---------- Data records ----------

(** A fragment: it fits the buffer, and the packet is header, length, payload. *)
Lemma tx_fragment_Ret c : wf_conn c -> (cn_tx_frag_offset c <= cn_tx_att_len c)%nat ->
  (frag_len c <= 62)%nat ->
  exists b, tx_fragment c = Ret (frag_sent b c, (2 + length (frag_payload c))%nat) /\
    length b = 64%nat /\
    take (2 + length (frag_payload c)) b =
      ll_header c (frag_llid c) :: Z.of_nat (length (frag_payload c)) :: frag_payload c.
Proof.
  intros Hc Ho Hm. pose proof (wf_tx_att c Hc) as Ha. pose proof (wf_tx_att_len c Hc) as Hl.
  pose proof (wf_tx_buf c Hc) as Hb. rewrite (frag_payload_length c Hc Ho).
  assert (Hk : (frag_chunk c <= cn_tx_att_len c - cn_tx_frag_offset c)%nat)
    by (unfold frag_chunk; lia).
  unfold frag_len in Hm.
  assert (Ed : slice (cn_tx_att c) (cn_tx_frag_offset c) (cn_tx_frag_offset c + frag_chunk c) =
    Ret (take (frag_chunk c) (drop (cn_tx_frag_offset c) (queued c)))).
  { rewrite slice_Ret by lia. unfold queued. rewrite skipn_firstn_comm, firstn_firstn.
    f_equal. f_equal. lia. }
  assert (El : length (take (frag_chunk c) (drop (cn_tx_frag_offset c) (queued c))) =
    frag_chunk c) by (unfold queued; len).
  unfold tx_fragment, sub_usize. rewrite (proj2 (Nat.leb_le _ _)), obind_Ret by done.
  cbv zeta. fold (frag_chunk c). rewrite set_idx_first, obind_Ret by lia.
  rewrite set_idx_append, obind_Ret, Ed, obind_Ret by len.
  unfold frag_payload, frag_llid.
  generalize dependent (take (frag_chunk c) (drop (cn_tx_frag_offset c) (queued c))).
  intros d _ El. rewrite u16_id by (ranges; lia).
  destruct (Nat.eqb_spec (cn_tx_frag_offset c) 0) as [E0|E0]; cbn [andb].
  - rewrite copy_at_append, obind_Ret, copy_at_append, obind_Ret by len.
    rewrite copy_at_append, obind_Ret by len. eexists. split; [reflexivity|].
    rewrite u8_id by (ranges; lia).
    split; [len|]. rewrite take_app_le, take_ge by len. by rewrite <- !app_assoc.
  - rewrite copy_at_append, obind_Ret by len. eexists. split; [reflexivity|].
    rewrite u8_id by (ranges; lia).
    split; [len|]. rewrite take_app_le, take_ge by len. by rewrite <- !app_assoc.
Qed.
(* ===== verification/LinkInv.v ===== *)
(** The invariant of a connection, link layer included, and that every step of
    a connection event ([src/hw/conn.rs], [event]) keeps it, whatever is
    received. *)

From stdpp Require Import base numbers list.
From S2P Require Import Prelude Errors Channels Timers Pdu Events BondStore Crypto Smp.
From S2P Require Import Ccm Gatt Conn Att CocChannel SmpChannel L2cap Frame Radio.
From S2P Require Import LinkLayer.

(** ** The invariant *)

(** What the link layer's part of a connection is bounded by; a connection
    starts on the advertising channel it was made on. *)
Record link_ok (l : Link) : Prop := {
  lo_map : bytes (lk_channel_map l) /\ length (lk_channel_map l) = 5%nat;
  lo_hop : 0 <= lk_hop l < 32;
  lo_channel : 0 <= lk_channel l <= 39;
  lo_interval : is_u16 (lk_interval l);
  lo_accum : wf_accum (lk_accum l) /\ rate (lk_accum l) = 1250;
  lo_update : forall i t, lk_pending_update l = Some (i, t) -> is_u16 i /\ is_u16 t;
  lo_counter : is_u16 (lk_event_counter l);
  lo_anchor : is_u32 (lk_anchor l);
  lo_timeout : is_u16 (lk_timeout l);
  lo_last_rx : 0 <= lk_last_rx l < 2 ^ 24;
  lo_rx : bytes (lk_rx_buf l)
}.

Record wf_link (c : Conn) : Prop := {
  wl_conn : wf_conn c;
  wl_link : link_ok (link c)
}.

----------

* _Problem_: How many lines in the records hold the string "unfold"? The number alone is the answer.

* _Solution to this task_: 6